Юлька радостно загукала, беззубо улыбаясь.
— А видели, телевизионщики прилетели? — оживилась Рита. — Этих будут снимать… Астронавтов! А Пахе точно Героя дадут!
— Заслужил, — серьезно вставил я, и сделал «козу» Юлии Михайловне. Та вовсе сплющилась от восторга.
А вот Настя… Ее даже сканировать не надо было, чтобы распознать психосущность. Всё и так ясно, безо всяких ментальных вывертов — сестричка крайне расстроена.
Она, конечно, молодец, держится, сияет и пленяет, только вот улыбки ее фальшивы, как у амеров,
а оживленность — деланная. И что же гнетет девчонку? Мальчишка…— А Юльчонка кормить не пора? — забеспокоилась мама.
— Лопнет, — улыбнулась Рита.
— Да она худенькая совсем!
— Не худышка, а стройняшка. Фигуру бережет…
Не слушая женское щебетанье, я посматривал по сторонам, улавливая те приметы, что должны, по идее, пугать.
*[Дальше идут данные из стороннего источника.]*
(* ===== verification/JsonCodec.v ===== *)
(** * Encoding and decoding structs as JSON

    [json.Marshal] as the printing of a tree of values, and [json.Unmarshal] into
    structs, slices of structs and strings: field names are matched exactly, else
    by case folding; [null] leaves a field as it is; a value of another type is an
    error; a [json.RawMessage] keeps the text of its value.  Every text that
    [json.Marshal] prints is read back as what was printed. *)

From S2P Require Import Prelude Json JsonText.

(** ** Encoding *)

Inductive jtree : Type :=
| JBool (b : bool)
| JStr (s : string)
| JRaw (s : string)
| JArr (l : list jtree)
| JObj (l : list (string * jtree)).

Section jtree_ind.
Variable P : jtree -> Prop.
Hypotheses (Hbool : forall b, P (JBool b)) (Hstr : forall s, P (JStr s)) (Hraw : forall s, P (JRaw s))
  (Harr : forall l, Forall P l -> P (JArr l)) (Hobj : forall l, Forall (fun p => P p.2) l -> P (JObj l)).
Fixpoint jtree_nested (t : jtree) : P t :=
  match t with
  | JBool b => Hbool b
  | JStr s => Hstr s
  | JRaw s => Hraw s
  | JArr l => Harr l ((fix go l := match l return Forall P l with
                                   | [] => Forall_nil_2 P | x :: l => Forall_cons_2 P x l (jtree_nested x) (go l) end) l)
  | JObj l => Hobj l ((fix go l := match l return Forall (fun p => P p.2) l with
                                   | [] => Forall_nil_2 _ | p :: l => Forall_cons_2 _ p l (jtree_nested p.2) (go l) end) l)
  end.
End jtree_ind.

(** A [json.RawMessage] is printed compact. *)
Fixpoint print (t : jtree) : string :=
  match t with
  | JBool b => if b then "true" else "false"
  | JStr s => json_quote s
  | JRaw s => squeeze s
  | JArr l => String "[" (join_comma (map print l) +:+ "]")
  | JObj l => String "{" (join_comma (map (fun p => json_quote p.1 +:+ String ":" (print p.2)) l) +:+ "}")
  end.
(** Every [json.RawMessage] in the tree is a valid text at its depth, [d] being
    the depth of the tree. *)
Fixpoint fits (d : Z) (t : jtree) : bool :=
  match t with
  | JBool _ | JStr _ => true
  | JRaw s => ValidAt d s
  | JArr l => (d <? maxNestingDepth) && forallb (fits (d + 1)) l
  | JObj l => (d <? maxNestingDepth) && forallb (fun p => fits (d + 1) p.2) l
  end.
Fixpoint rawsValid (t : jtree) : bool :=
  match t with
  | JBool _ | JStr _ => true
  | JRaw s => Valid s
  | JArr l => forallb rawsValid l
  | JObj l => forallb (fun p => rawsValid p.2) l
  end.
(** [json.Marshal]: an error when a [json.RawMessage] is not valid. *)
Definition Marshal (t : jtree) : option string := if rawsValid t then Some (print t) else None.

(** Fields of a struct: always there, or left out when empty. *)
Definition fStr (name v : string) : list (string * jtree) := [(name, JStr v)].
Definition fStrOmit (name v : string) : list (string * jtree) := if String.eqb v "" then [] else [(name, JStr v)].
Definition fRawOmit (name v : string) : list (string * jtree) := if String.eqb v "" then [] else [(name, JRaw v)].
Definition fBoolOmit (name : string) (v : bool) : list (string * jtree) := if v then [(name, JBool true)] else [].
Definition fPtrOmit {A} (name : string) (enc : A -> jtree) (v : option A) : list (string * jtree) :=
  match v with None => [] | Some a => [(name, enc a)] end.
(** A slice: [null] when nil. *)
Definition gslice (A : Type) : Type := option (list A).
Definition elems_of {A} (l : gslice A) : list A := default [] l.
Definition tSlice {A} (enc : A -> jtree) (l : gslice A) : jtree :=
  match l with None => JRaw "null" | Some l => JArr (map enc l) end.
(** [append(a, b...)] *)
Definition gappend {A} (a b : gslice A) : gslice A :=
  match a with
  | Some l => Some (l ++ elems_of b)
  | None => match elems_of b with [] => None | l => Some l end
  end.

(** ** Decoding *)

Definition isNull (s : string) : bool := match skip_ws s with String "n" _ => true | _ => false end.

(** The raw elements of a valid array after its bracket. *)
Fixpoint raw_elements (fuel : nat) (s : string) : list string :=
  match fuel with
  | O => []
  | S fuel =>
      let v := skip_ws s in
      match scan_value (json_fuel s) 1 s with
      | None => []
      | Some s1 =>
          str_take (String.length v - String.length s1) v ::
          match skip_ws s1 with
          | String "," s2 => raw_elements fuel s2
          | _ => []
          end
      end
  end.
(** The members of a valid text that is an object, the elements of an array, the
    content of a string. *)
Definition members (s : string) : option (list (string * string)) :=
  match skip_ws s with
  | String "{" s' => match skip_ws s' with String "}" _ => Some [] | _ => Some (raw_members (String.length s) s') end
  | _ => None
  end.
Definition elements (s : string) : option (list string) :=
  match skip_ws s with
  | String "[" s' => match skip_ws s' with String "]" _ => Some [] | _ => Some (raw_elements (String.length s) s') end
  | _ => None
  end.
Definition stringOf (s : string) : option string :=
  match skip_ws s with
  | String c s' => if Ascii.eqb c dq then Some (unquote (String.length s') s') else None
  | EmptyString => None
  end.
Definition boolOf (s : string) : option bool :=
  match skip_ws s with String "t" _ => Some true | String "f" _ => Some false | _ => None end.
Мы прошли мимо гарнизонного Дома офицеров — неподалеку скромно почивал БТР. А вон навстречу шагает патруль — впереди офицер, за ним, вразвалочку, двое сверхсрочников с «калашниковыми» на крутых плечах. И на школьном крыльце скучает, мнется десантник — крепкую шею оттягивает автомат без приклада. Парниша свесил на него руки, и поглядывает на старшеклассниц…
Приметы были, но страха не вызывали. По-моему, даже напротив — местные успокоились, будучи под защитой. Казахи, правда, показывались редко, хотя в Ленинске до погромов не дошло. И, что любопытно, когда на Политбюро единогласно понизили статус «братских республик» Средней Азии до уровня АССР, «титульные» упрекали в том не «русских оккупантов», а всех этих «алашистов», «моджахедов» и прочих недобитков. Дескать, передразнили медведя…
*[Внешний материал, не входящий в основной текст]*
(* ===== verification/RequestToAnthropic.v ===== *)
(** * Responses requests as Anthropic requests ([pkg/apicompat/responses_to_anthropic_request.go])

    The conversion of a Responses request: its instructions and the items of its
    input become a system prompt and messages, which are repaired so that every
    tool result follows its tool use and the roles alternate. *)

From S2P Require Import Prelude Json JsonText JsonCodec Float64 ApiTypes ApiRequests RequestToResponses.

(** ** Contents *)

Definition textBlock (s : string) : AnthropicContentBlock := { no_block with cb_Type := "text"; cb_Text := s }.
(** [json.Marshal] of a value without raw texts. *)
Definition MarshalString (s : string) : string := json_quote s.

Fixpoint cutAt (c : ascii) (s : string) : option (string * string) :=
  match s with
  | EmptyString => None
  | String x s => if Ascii.eqb x c then Some ("", s) else match cutAt c s with Some (a, b) => Some (String x a, b) | None => None end
  end.
Definition dataURIToAnthropicImageSource (dataURI : string) : option AnthropicImageSource :=
  match CutPrefix "data:" dataURI with
  | None => None
  | Some rest =>
      match cutAt ";" rest with
      | None => None
      | Some (mediaType, rest) =>
          match CutPrefix "base64," rest with
          | None => None
          | Some data => Some (mkImageSource "base64" mediaType data)
          end
      end
  end.

Definition isTextPart (p : ResponsesContentPart) : bool :=
  String.eqb (cp_Type p) "input_text" || String.eqb (cp_Type p) "output_text" || String.eqb (cp_Type p) "text".
Definition imageBlock (uri : string) : list AnthropicContentBlock :=
  match dataURIToAnthropicImageSource uri with
  | Some source => [{ no_block with cb_Type := "image"; cb_Source := Some source }]
  | None => []
  end.
Definition textBlocks (text : string) : list AnthropicContentBlock := if String.eqb text "" then [] else [textBlock text].

Definition outputBlocks (p : ResponsesContentPart) : list AnthropicContentBlock :=
  if isTextPart p then textBlocks (cp_Text p)
  else if String.eqb (cp_Type p) "input_image" then imageBlock (cp_ImageURL p)
  else [].
Definition responsesFunctionOutputToAnthropicContent (item : ResponsesInputItem) : string :=
  if String.eqb (ri_outputRaw item) "" then
    MarshalString (if String.eqb (ri_Output item) "" then "(empty)" else ri_Output item)
  else match UnmarshalParts (ri_outputRaw item) with
       | Some parts =>
           match flat_map outputBlocks (elems_of parts), elems_of parts with
           | (_ :: _) as blocks, _ => default "" (MarshalBlocks (Some blocks))
           | [], [] => MarshalString "(empty)"
           | [], _ => MarshalString (ri_Output item)
           end
       | None => MarshalString (ri_Output item)
       end.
Запиликал радиофон, и я живо передал управление коляской Рите, отставая от моих красавиц.
— Алё? Ромуальдыч?
— Етта… Здорово! — отозвался техдиректор. — Я уже в Севастополе!
— Быстро вы, — улыбнулся я. — «Новороссийск» только вчера отшвартовался.
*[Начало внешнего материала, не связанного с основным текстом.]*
(* ===== verification/RequestRoundTrip.v ===== *)
(** * A conversation survives both conversions

    An Anthropic request that is converted to a Responses request and back keeps
    its conversation: the same roles, texts, tool uses and tool results, up to
    white space in raw JSON.  Views of conversations: roles and blocks in compact
    form. *)

From S2P Require Import Prelude Json JsonText JsonCodec Float64 ApiTypes ApiRequests RequestToResponses RequestToAnthropic ToolPairing.

Definition vmessage : Type := string * list AnthropicContentBlock.
Definition view : AnthropicMessage -> vmessage := viewOf compactBlock.

Lemma rawOk_squeeze s : rawOk s -> squeeze (squeeze s) = squeeze s.
Proof. intros [-> |H]; [done|]. by apply (squeeze_idem 2). Qed.
Lemma compactBlock_idem b : blockOk b -> compactBlock (compactBlock b) = compactBlock b.
Proof.
  intros H. destruct b. unfold compactBlock. cbn -[squeeze]. f_equal; apply rawOk_squeeze; [apply (bo_input _ H)|apply (bo_content _ H)].
Qed.
Lemma view_from role l : Forall blockOk l -> view (anthropicMessageFromBlocks role l) = (role, map compactBlock l).
Proof. apply view_fromBlocks, compactBlock_idem. Qed.
Lemma view_merged ms : map view (mergeConsecutiveMessages ms) = amerge (map view ms).
Proof. apply view_merge, compactBlock_idem. Qed.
— Да вон он! Любуюсь! Етта… Главком флота всё согласовал с Федорычем… Э-э… С товарищем Устиновым. Инвертор морского базирования ставим на ТАВКР — займем место «Базальтов»!
— Ромуальдыч…
— Слушай, я тут в Раменском был, — увлеченно продолжал Вайткус, — в гостях у Гошки… мы с ним уже лет тридцать знаемся. Он сам инженер морской авиации, и курочит штатовский «Ф-15» в секретном ангаре — спецбортом из Оманского залива доставили, мокрый еще… Э-э… Ты что-то сказал? А то тут прибой…
— Ромуальдыч, мы вчера с Кивриным кумекали над корабельным инвертором… — терпеливо заговорил я. — И поняли, что моряки из нас, как из гаишника — балерина. А тут нужен спец, который всю судовую электрику с закрытыми глазами знает!
— Так я о нем как раз! — обрадовался Вайткус. — Мне Володька еще вчера нажаловался! Короче, этот друган мой, что «Морского орла» потрошит, рассказал о мичмане с «Минска», который эту самую «птичку» со дна доставал. Настоящий самородок, говорит, Кулибин и Попов в одном лице! Я сразу интересуюсь, как еттого двуликого звать, а Гоша и говорит: «Гарин!»
— Ка-ак?
— Во-во! Я и сам завис, как ты говариваешь! — довольно рассмеялся Ромуальдыч. — Стою, глазами хлопаю, а Гошка свою лысину чешет: «Ой, не так, но похоже… Гирин!» Ну, я сразу Федорычу звоню, тот — Горшкову… Короче, завтра еттот спец встанет передо мной, как лист перед травой!
— Ну, хоть что-то… — проворчал я.
— Етта… Я чего звонил… Марта в Ялте сейчас, принимает солнечные ванны, а я в Севастополе… — его тон стал просительным. — Слушай, подговори своих девчонок! Чего им там пылью дышать? Пускай сюда едут! «Солнце, воздух и вода — наши лучшие друзья!»